Além disso, o período em que o contrato de trabalho poderá ser suspenso foi acrescido de 60 dias e agora a suspensão poderá ocorrer por 120 dias, segundo comunicado da Secretaria-Geral da Presidência da República.

Certidões

“A justificativa é que a ampliação do tempo prevista na Lei nº 14.020, de 6 de julho de 2020, irá permitir que empresas tenham tempo hábil para se reestruturar, preservando, assim, diversos postos de trabalho”, afirma o comunicado.

O decreto determina, ainda, que o trabalhador que tiver contrato de trabalho intermitente formalizado até 1 de abril, data em que foi editada a Medida Provisória 936 que permitiu a redução de salário e jornada e a suspensão dos contratos, terá direito a receber por um quarto mês o auxílio emergencial de R$ 600, dado pelo governo federal durante a pandemia.

Ainda nesta terça-feira, a Secretaria da Receita Federal do Brasil (RFB) e a Procuradoria-Geral da Fazenda Nacional (PGFN) prorrogaram por mais 30 dias o prazo de validade das Certidões Negativas de Débitos (CND) e das Certidões Positivas com Efeitos de Negativas (CNEND), ambas relativas a créditos tributários federais e à Divida Ativa da União.

Pendências

A medida está prevista pela Portaria Conjunta RFB/PGFN nº 1.178, de 13 de julho de 2020, publicada na atual edição do Diário Oficial da União. Inicialmente, em decorrência da pandemia causada pelo novo coronavírus, que impôs a paralisação das atividades empresariais, a Receita e a PGFN editaram a portaria, que prorrogou por 90 dias o prazo de validade das CND e das CPEND válidas em 24 de março de 2020, data de publicação da Portaria Conjunta.

“Porém, passados os 90 dias, a expectativa de retomada da atividade econômica não se verificou em sua plenitude. Por essa razão, conclui-se ser necessário conceder nova prorrogação por 30 dias, prazo que, supõe-se, ser suficiente para o restabelecimento da maior parte das atividades empresariais”, diz a Receita.

Crise econômica

A CND é emitida quando não há pendências em nome do sujeito passivo relativas a débitos, dados cadastrais e apresentação de declarações administrados pela Receita Federal, ou inscrição na Dívida Ativa da União. A CPEND é emitida quando existe uma pendência, porém ela está com seus efeitos suspensos (por exemplo, em virtude de decisão judicial).

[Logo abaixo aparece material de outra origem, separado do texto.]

(* ===== verification/Interrupts.v ===== *)
(** Exceptions and interrupts (Interrupts.c): the report [isr_handler] writes before it stops
    the machine, and the handlers of the sixteen interrupt lines.

    The control registers and the memory that the report shows (page tables, stack) are
    arguments.  [isr_handler] ends in an endless loop; its definition gives the state the
    machine loops in. *)
From S2P Require Import Prelude PMM Paging PagePerm KMonad Font Ports KString KStringProps Console ConsoleProps.
From S2P Require Import ConsoleLog Reports Keyboard.
Import Font Ports Console ConsoleProps ConsoleLog Reports.
#[global] Open Scope Z_scope.

Module Interrupts.
Import KStringProps.

Definition KBD_DATA_PORT : Z := 0x60.
Definition KBD_SCANCODE_MASK : Z := 0x7f.
Definition KBD_STATUS_MASK : Z := 0x80.
Definition NUM_EXCEPTIONS : Z := 21.

Record ISR_Frame := Frame {
  ds : Z;
  r15 : Z; r14 : Z; r13 : Z; r12 : Z; r11 : Z; r10 : Z; r9 : Z; r8 : Z;
  ax : Z; cx : Z; dx : Z; bx : Z; useless_sp : Z; bp : Z; si : Z; di : Z;
  int_no : Z;
  err_code : Z;
  ip : Z; cs : Z; e_flags : Z; sp : Z; ss : Z
}.

Definition are_interrupts_enabled (flags : Z) : bool := truth (flags &&& (1 <<< 9)).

As duas certidões são necessárias para que as pessoas jurídicas exerçam uma série de atividades, como, por exemplo, participar de licitações ou obter financiamentos. A Receita destaca que as medidas valem apenas para as certidões conjuntas que já foram expedidas e ainda estão no período de validade e visam a minimizar os efeitos decorrentes da crise para a atividade econômica em âmbito nacional.